*** Opening Source information ***

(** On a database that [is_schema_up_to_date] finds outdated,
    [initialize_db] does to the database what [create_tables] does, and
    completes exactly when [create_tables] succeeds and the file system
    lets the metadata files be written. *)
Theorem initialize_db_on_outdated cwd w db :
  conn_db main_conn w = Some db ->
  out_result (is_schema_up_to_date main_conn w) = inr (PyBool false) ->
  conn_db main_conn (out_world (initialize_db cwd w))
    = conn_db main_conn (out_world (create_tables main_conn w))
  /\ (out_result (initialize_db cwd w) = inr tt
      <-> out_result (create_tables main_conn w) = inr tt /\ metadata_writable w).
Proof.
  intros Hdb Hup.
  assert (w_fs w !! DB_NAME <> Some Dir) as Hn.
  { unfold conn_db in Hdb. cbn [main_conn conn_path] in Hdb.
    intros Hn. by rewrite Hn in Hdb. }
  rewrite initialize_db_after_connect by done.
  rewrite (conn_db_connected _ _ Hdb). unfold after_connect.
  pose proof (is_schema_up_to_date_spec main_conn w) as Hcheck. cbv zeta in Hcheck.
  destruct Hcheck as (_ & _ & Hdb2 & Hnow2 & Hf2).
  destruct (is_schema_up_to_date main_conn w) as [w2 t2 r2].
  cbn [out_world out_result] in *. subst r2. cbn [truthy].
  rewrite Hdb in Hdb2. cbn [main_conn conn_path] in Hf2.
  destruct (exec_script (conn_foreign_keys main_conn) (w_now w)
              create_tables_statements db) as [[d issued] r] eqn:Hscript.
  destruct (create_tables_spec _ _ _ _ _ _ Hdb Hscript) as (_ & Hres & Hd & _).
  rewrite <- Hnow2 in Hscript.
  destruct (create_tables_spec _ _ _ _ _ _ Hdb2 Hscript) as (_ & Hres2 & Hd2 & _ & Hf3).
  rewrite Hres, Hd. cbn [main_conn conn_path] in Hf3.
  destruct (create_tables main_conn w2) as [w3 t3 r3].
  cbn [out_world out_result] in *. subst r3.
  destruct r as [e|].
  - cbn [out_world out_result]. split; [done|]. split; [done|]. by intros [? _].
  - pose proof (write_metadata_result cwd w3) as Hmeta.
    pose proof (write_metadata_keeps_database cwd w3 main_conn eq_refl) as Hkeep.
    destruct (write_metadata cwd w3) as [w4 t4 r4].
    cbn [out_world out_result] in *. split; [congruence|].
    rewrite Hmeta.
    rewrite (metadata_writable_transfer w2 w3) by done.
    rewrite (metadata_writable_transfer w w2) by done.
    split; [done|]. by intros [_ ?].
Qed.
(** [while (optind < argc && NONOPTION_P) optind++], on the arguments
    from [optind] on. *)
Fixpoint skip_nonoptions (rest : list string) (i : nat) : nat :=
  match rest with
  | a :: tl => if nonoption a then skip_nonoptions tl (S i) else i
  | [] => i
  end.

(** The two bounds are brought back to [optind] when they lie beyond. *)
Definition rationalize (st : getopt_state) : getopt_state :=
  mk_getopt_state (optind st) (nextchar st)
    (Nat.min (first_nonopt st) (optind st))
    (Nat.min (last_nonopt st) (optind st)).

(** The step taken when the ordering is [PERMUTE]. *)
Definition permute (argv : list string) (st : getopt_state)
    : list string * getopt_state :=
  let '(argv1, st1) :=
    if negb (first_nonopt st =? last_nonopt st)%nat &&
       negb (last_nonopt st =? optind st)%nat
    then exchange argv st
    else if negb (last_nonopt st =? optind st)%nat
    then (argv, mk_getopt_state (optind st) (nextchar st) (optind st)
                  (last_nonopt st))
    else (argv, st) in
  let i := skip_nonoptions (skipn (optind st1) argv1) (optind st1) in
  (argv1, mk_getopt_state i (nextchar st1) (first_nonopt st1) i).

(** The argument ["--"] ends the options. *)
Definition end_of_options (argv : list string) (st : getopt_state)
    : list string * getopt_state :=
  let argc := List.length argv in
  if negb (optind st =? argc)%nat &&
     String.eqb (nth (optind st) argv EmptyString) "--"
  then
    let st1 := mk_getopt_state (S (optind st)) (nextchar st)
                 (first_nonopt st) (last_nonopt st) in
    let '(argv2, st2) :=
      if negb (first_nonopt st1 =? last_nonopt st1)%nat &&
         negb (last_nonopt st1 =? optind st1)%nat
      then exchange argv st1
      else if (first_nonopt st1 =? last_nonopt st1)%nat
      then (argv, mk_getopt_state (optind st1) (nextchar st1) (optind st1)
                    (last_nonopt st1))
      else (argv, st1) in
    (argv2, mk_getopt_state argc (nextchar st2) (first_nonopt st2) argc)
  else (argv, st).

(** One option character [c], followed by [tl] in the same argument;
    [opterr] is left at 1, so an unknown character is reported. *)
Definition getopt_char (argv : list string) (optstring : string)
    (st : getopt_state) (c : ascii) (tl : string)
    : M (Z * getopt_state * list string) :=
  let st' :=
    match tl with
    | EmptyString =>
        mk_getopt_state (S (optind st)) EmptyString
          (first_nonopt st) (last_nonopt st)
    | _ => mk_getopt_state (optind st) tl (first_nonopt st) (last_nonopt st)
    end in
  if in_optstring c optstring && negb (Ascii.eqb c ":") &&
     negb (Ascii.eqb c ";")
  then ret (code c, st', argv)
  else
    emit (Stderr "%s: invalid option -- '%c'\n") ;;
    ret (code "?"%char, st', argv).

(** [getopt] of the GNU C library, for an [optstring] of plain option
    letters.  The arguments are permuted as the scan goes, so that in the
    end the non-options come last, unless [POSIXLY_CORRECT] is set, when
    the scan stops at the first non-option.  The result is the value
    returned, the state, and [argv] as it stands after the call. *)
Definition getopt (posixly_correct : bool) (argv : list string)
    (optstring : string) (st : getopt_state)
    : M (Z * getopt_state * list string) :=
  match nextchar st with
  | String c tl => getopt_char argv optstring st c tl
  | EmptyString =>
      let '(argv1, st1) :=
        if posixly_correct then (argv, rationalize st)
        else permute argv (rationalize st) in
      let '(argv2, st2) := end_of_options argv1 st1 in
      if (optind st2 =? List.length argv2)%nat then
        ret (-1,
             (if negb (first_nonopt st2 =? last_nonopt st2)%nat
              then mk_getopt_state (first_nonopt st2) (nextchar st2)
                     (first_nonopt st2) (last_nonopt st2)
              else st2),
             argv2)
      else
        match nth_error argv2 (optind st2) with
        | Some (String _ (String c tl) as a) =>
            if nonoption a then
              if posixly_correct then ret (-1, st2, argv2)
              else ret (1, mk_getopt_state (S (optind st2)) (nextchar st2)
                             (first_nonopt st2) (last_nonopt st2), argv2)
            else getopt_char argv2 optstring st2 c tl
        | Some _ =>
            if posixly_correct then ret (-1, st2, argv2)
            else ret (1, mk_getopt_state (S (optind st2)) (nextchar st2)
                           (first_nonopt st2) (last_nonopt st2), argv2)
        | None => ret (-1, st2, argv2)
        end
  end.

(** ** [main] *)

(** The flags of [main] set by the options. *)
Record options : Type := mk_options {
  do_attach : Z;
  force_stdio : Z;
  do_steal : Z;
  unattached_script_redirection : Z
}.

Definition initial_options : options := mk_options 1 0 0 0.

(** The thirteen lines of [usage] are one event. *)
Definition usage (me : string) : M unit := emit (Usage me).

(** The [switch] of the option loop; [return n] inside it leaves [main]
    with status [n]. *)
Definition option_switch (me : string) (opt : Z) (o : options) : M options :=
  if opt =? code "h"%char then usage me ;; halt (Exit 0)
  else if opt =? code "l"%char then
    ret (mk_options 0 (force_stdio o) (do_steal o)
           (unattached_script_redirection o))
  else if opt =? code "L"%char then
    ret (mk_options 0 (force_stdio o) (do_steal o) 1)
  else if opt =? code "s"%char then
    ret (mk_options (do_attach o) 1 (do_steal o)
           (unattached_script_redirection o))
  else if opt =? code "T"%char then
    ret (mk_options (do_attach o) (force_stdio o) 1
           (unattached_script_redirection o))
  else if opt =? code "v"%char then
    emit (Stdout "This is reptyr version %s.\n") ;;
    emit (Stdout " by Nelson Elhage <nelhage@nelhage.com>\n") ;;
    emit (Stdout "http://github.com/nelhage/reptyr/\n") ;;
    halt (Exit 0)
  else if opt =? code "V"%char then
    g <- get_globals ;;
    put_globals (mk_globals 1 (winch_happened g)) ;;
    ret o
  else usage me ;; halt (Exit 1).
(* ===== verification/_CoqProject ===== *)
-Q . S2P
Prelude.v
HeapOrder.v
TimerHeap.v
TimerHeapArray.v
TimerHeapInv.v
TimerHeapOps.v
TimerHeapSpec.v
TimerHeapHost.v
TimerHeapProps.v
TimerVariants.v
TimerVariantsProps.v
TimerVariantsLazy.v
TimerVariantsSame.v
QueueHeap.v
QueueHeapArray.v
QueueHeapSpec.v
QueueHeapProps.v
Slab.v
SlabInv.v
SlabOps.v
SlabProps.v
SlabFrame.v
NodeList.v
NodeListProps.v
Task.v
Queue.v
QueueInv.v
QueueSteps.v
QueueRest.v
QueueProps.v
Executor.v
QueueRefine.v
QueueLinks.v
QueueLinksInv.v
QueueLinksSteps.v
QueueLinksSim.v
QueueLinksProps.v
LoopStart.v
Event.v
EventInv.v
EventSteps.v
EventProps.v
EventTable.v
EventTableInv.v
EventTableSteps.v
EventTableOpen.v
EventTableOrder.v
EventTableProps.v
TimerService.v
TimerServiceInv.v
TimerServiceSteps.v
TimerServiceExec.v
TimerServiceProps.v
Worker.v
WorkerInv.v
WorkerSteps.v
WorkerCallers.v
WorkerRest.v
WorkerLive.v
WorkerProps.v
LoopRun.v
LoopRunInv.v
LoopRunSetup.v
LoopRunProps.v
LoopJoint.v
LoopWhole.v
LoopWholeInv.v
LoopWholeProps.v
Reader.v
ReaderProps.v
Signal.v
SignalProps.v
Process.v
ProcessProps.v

*** Closing Source information ***
*** Opening Source information ***

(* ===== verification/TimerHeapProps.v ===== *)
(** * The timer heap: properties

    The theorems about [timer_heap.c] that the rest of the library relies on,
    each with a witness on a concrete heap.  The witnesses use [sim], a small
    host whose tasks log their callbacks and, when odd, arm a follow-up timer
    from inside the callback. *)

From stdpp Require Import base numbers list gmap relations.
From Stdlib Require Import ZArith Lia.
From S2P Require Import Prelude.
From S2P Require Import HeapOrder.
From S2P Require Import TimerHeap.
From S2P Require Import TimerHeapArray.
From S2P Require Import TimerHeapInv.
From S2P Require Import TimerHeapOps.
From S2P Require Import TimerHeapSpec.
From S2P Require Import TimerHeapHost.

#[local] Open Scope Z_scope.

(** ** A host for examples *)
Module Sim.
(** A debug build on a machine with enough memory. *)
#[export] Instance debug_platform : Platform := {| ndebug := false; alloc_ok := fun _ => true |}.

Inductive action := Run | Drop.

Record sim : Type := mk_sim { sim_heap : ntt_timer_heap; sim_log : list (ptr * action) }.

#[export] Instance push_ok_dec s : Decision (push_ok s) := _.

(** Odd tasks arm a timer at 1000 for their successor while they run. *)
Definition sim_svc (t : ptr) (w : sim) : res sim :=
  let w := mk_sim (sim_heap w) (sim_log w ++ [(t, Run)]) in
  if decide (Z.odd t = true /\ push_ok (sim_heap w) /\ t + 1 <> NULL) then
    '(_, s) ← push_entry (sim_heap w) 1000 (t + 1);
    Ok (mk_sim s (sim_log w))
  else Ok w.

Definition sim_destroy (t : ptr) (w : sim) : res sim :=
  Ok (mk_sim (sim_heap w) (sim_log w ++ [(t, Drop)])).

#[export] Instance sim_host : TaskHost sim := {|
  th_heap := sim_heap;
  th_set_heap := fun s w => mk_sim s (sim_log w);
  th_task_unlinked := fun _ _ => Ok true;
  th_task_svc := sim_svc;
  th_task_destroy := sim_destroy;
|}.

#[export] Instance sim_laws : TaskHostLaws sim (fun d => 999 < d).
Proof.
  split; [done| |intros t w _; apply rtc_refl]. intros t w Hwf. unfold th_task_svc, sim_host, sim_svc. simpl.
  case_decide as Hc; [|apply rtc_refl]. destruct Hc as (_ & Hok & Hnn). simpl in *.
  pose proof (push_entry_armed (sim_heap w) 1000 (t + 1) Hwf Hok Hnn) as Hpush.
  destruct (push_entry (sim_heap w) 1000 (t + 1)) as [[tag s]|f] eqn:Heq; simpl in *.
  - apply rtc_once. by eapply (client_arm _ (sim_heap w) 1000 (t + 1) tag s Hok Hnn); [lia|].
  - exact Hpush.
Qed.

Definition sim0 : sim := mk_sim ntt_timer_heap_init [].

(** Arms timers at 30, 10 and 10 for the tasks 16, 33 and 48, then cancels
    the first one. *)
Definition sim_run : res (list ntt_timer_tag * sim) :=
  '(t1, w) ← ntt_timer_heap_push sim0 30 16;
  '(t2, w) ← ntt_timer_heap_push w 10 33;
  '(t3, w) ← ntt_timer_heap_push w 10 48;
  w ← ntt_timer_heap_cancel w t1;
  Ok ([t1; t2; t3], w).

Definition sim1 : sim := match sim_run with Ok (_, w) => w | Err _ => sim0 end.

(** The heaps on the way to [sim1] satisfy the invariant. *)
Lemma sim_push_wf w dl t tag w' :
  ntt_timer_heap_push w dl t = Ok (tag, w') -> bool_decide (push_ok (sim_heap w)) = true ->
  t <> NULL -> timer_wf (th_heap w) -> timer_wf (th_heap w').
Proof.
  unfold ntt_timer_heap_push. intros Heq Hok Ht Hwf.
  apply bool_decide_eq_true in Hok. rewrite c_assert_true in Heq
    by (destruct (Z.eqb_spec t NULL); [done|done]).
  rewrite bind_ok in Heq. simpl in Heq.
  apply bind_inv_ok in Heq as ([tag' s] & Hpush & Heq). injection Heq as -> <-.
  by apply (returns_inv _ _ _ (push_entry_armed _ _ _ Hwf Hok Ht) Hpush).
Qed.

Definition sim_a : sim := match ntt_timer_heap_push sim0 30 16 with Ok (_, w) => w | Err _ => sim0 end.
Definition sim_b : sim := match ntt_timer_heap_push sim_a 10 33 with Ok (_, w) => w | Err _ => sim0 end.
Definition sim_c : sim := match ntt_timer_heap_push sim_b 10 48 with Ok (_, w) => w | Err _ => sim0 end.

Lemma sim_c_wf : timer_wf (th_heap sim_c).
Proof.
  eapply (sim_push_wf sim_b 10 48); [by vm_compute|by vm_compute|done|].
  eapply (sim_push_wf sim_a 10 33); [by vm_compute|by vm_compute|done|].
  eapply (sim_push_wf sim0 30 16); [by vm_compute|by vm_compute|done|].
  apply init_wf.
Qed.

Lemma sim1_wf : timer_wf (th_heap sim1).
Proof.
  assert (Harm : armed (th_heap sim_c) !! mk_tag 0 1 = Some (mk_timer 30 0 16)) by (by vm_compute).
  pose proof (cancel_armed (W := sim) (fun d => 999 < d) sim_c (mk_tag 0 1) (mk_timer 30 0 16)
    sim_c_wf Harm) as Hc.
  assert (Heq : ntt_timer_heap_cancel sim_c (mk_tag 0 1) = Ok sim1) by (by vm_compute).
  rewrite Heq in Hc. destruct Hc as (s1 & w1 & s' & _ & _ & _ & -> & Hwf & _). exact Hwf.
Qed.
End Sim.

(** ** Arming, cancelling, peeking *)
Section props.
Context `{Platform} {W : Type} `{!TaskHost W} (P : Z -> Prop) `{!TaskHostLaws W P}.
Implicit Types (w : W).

*** Closing Source information ***

All lines in the data above from the one with "(** Odd tasks" through the one with "sim0 30 16;" must be repeated exactly, and no others.

Result below:
(** Odd tasks arm a timer at 1000 for their successor while they run. *)
Definition sim_svc (t : ptr) (w : sim) : res sim :=
  let w := mk_sim (sim_heap w) (sim_log w ++ [(t, Run)]) in
  if decide (Z.odd t = true /\ push_ok (sim_heap w) /\ t + 1 <> NULL) then
    '(_, s) ← push_entry (sim_heap w) 1000 (t + 1);
    Ok (mk_sim s (sim_log w))
  else Ok w.

Definition sim_destroy (t : ptr) (w : sim) : res sim :=
  Ok (mk_sim (sim_heap w) (sim_log w ++ [(t, Drop)])).

#[export] Instance sim_host : TaskHost sim := {|
  th_heap := sim_heap;
  th_set_heap := fun s w => mk_sim s (sim_log w);
  th_task_unlinked := fun _ _ => Ok true;
  th_task_svc := sim_svc;
  th_task_destroy := sim_destroy;
|}.

#[export] Instance sim_laws : TaskHostLaws sim (fun d => 999 < d).
Proof.
  split; [done| |intros t w _; apply rtc_refl]. intros t w Hwf. unfold th_task_svc, sim_host, sim_svc. simpl.
  case_decide as Hc; [|apply rtc_refl]. destruct Hc as (_ & Hok & Hnn). simpl in *.
  pose proof (push_entry_armed (sim_heap w) 1000 (t + 1) Hwf Hok Hnn) as Hpush.
  destruct (push_entry (sim_heap w) 1000 (t + 1)) as [[tag s]|f] eqn:Heq; simpl in *.
  - apply rtc_once. by eapply (client_arm _ (sim_heap w) 1000 (t + 1) tag s Hok Hnn); [lia|].
  - exact Hpush.
Qed.

Definition sim0 : sim := mk_sim ntt_timer_heap_init [].

(** Arms timers at 30, 10 and 10 for the tasks 16, 33 and 48, then cancels
    the first one. *)
Definition sim_run : res (list ntt_timer_tag * sim) :=
  '(t1, w) ← ntt_timer_heap_push sim0 30 16;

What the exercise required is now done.